- [Input data]
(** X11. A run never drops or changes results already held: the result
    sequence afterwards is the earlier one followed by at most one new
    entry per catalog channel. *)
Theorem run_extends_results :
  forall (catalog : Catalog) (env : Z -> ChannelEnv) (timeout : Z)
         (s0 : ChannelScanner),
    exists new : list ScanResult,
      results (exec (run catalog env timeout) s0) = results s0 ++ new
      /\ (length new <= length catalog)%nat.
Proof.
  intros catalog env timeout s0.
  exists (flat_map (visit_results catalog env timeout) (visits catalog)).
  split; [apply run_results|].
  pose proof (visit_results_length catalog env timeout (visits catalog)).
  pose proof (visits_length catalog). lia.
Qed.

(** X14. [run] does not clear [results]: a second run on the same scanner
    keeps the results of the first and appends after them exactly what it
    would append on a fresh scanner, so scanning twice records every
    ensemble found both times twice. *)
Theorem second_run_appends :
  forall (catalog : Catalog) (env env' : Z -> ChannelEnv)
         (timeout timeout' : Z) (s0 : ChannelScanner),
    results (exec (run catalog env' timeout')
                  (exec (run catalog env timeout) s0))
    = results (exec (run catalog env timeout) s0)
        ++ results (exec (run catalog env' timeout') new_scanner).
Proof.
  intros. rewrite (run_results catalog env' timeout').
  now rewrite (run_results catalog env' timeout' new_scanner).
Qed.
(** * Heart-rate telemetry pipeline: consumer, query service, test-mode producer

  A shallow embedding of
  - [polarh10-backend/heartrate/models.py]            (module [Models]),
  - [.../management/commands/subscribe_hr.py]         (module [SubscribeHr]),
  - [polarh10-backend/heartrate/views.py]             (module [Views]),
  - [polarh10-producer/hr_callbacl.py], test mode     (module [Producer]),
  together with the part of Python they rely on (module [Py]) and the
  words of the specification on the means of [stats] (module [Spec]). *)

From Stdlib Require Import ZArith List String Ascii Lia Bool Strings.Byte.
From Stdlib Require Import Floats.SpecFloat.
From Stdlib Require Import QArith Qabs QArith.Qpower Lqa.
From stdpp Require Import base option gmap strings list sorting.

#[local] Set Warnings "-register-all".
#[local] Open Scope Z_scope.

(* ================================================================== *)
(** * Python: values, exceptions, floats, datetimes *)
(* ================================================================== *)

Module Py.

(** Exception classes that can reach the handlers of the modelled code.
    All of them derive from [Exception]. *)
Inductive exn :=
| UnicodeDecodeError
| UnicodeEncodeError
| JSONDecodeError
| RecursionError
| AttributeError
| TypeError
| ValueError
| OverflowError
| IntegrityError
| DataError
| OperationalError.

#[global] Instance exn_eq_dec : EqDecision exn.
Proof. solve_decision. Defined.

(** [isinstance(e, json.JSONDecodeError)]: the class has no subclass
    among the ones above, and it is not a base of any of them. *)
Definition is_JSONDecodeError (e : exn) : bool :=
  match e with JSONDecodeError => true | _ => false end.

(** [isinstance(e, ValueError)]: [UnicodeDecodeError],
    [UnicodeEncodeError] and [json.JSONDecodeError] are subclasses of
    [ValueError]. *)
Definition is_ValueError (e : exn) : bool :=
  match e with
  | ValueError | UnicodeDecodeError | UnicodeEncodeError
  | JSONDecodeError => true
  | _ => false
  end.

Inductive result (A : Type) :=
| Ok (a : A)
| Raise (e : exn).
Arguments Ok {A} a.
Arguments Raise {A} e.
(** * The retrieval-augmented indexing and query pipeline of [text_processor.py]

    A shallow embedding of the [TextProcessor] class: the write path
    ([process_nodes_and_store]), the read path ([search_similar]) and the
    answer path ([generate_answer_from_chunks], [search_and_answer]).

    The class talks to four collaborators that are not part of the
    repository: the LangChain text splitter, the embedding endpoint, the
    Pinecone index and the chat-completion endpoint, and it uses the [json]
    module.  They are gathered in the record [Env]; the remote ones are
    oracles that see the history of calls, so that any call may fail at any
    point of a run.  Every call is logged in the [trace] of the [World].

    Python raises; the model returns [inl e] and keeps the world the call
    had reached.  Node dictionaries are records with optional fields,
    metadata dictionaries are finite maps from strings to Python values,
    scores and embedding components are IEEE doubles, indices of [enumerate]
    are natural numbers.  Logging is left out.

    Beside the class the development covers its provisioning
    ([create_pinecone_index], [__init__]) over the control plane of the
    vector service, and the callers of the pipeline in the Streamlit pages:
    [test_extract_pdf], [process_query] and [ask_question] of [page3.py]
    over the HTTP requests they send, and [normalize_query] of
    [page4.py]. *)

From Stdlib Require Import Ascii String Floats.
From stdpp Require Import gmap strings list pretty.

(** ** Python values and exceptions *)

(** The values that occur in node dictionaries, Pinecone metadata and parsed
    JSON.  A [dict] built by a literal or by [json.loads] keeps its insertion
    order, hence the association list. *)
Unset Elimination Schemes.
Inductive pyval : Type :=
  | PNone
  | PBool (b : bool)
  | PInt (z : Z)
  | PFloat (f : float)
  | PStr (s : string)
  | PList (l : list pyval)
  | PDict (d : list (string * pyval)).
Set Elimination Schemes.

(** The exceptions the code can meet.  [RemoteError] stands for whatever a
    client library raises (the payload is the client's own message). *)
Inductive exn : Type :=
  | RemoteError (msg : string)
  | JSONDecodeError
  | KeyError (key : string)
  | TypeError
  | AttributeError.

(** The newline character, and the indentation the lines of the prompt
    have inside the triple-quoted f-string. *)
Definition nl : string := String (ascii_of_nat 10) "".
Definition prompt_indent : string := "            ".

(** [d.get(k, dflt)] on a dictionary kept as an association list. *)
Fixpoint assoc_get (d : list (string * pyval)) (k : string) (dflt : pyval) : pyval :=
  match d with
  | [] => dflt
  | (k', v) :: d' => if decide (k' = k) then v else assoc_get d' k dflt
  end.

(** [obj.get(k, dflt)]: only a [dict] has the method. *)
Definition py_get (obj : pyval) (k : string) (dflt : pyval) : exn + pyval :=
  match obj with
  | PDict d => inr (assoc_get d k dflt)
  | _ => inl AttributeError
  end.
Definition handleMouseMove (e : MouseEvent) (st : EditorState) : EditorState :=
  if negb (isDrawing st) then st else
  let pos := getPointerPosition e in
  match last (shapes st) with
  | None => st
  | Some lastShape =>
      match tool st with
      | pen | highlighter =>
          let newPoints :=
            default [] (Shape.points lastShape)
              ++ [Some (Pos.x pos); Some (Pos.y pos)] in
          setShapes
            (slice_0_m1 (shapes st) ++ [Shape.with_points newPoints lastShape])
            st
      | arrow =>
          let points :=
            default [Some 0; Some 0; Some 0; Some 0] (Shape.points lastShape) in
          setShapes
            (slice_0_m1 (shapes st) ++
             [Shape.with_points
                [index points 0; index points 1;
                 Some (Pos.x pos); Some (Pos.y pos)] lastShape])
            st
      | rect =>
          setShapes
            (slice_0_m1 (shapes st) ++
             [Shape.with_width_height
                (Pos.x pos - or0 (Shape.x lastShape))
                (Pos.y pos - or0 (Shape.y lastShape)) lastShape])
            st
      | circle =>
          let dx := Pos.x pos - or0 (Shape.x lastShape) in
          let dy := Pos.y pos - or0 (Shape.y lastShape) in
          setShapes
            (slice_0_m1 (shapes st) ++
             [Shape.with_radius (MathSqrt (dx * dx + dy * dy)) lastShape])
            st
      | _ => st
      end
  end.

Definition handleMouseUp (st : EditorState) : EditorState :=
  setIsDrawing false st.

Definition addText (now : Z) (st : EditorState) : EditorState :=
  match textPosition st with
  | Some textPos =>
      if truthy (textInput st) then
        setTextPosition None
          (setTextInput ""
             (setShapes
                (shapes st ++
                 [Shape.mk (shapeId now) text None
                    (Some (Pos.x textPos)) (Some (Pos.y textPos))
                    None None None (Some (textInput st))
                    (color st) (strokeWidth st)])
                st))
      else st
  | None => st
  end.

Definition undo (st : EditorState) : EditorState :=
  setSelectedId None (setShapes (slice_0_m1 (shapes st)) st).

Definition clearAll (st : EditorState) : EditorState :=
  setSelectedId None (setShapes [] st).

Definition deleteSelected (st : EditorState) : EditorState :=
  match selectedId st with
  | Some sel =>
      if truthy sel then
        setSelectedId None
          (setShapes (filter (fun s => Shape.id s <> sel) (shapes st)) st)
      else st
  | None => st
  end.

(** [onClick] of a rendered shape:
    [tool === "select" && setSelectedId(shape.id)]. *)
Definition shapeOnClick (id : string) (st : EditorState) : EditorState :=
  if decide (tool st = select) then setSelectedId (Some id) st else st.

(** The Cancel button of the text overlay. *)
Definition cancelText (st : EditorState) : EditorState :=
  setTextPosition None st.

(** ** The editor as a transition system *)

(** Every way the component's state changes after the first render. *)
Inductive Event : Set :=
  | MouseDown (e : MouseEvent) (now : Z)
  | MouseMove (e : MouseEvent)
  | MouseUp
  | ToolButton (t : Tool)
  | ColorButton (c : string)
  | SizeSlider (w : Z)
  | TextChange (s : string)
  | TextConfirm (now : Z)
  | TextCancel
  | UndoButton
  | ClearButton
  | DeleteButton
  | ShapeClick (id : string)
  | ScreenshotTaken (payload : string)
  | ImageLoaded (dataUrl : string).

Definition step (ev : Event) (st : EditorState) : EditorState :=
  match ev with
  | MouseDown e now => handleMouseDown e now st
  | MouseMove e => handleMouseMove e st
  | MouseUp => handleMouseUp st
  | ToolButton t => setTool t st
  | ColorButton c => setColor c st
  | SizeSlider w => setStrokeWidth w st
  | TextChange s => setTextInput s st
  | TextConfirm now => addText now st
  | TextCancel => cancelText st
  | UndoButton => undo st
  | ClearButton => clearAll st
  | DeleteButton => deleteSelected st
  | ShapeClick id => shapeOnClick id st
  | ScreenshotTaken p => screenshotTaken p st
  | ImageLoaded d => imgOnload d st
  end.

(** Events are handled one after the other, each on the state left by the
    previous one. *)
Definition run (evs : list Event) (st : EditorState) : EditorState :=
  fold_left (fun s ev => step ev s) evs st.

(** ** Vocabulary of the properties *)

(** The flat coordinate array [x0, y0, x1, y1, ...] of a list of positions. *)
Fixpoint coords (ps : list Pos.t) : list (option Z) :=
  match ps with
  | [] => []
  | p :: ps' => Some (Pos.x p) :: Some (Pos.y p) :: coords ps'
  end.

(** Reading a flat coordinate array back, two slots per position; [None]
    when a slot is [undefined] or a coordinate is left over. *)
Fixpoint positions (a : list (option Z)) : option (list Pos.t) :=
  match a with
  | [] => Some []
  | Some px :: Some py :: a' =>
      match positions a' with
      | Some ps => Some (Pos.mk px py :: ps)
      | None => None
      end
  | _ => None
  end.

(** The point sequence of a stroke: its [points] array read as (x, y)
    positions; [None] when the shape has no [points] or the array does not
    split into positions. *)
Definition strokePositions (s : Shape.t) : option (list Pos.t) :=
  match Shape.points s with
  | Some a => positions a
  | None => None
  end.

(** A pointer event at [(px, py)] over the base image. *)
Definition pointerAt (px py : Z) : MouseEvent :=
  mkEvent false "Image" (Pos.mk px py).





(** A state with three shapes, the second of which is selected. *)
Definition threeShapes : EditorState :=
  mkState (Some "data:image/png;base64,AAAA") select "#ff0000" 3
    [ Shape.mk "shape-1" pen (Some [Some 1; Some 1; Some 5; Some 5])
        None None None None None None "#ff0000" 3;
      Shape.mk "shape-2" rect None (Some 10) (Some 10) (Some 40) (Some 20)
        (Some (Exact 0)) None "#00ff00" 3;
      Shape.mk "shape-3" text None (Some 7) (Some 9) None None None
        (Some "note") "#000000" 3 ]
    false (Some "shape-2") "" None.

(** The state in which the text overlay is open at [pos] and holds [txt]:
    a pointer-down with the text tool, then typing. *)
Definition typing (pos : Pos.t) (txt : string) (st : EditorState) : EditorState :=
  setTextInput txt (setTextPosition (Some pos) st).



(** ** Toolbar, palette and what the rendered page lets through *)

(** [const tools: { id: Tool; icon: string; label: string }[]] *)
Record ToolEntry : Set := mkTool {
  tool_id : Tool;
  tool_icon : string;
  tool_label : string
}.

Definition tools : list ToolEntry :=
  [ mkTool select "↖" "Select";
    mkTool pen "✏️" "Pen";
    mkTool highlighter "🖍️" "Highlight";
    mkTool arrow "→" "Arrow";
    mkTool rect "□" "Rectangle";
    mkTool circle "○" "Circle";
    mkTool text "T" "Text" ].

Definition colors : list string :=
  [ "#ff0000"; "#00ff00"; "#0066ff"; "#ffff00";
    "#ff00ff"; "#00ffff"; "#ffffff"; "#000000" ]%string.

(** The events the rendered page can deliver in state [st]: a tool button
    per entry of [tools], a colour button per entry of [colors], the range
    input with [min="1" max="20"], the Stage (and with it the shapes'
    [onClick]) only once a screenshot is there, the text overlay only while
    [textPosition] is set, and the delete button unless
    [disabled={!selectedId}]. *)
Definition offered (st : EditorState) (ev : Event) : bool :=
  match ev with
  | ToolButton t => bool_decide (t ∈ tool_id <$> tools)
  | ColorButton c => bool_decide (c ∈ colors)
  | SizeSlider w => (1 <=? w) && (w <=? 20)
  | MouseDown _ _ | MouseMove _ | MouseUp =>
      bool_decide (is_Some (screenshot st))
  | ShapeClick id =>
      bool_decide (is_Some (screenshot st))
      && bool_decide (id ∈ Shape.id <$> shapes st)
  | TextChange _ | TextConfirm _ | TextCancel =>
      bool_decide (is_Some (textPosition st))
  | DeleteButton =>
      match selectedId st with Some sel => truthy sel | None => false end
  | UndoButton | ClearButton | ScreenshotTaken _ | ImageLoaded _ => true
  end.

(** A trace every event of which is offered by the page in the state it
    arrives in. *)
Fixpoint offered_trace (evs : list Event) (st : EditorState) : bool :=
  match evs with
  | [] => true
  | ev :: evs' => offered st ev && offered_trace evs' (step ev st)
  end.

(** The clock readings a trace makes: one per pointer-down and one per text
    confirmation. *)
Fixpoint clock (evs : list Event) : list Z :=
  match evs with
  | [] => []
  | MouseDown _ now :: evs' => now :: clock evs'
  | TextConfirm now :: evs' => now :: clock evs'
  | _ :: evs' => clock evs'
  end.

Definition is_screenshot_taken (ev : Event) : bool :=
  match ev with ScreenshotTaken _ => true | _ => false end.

- [Problem to work on] Restate word for word the lines of the data above, starting at the line containing "Record ToolEntry : Set" and ending at the line containing "arrives in. *)", both included, and nothing more.

- [Result below]
Record ToolEntry : Set := mkTool {
  tool_id : Tool;
  tool_icon : string;
  tool_label : string
}.

Definition tools : list ToolEntry :=
  [ mkTool select "↖" "Select";
    mkTool pen "✏️" "Pen";
    mkTool highlighter "🖍️" "Highlight";
    mkTool arrow "→" "Arrow";
    mkTool rect "□" "Rectangle";
    mkTool circle "○" "Circle";
    mkTool text "T" "Text" ].

Definition colors : list string :=
  [ "#ff0000"; "#00ff00"; "#0066ff"; "#ffff00";
    "#ff00ff"; "#00ffff"; "#ffffff"; "#000000" ]%string.

(** The events the rendered page can deliver in state [st]: a tool button
    per entry of [tools], a colour button per entry of [colors], the range
    input with [min="1" max="20"], the Stage (and with it the shapes'
    [onClick]) only once a screenshot is there, the text overlay only while
    [textPosition] is set, and the delete button unless
    [disabled={!selectedId}]. *)
Definition offered (st : EditorState) (ev : Event) : bool :=
  match ev with
  | ToolButton t => bool_decide (t ∈ tool_id <$> tools)
  | ColorButton c => bool_decide (c ∈ colors)
  | SizeSlider w => (1 <=? w) && (w <=? 20)
  | MouseDown _ _ | MouseMove _ | MouseUp =>
      bool_decide (is_Some (screenshot st))
  | ShapeClick id =>
      bool_decide (is_Some (screenshot st))
      && bool_decide (id ∈ Shape.id <$> shapes st)
  | TextChange _ | TextConfirm _ | TextCancel =>
      bool_decide (is_Some (textPosition st))
  | DeleteButton =>
      match selectedId st with Some sel => truthy sel | None => false end
  | UndoButton | ClearButton | ScreenshotTaken _ | ImageLoaded _ => true
  end.

(** A trace every event of which is offered by the page in the state it
    arrives in. *)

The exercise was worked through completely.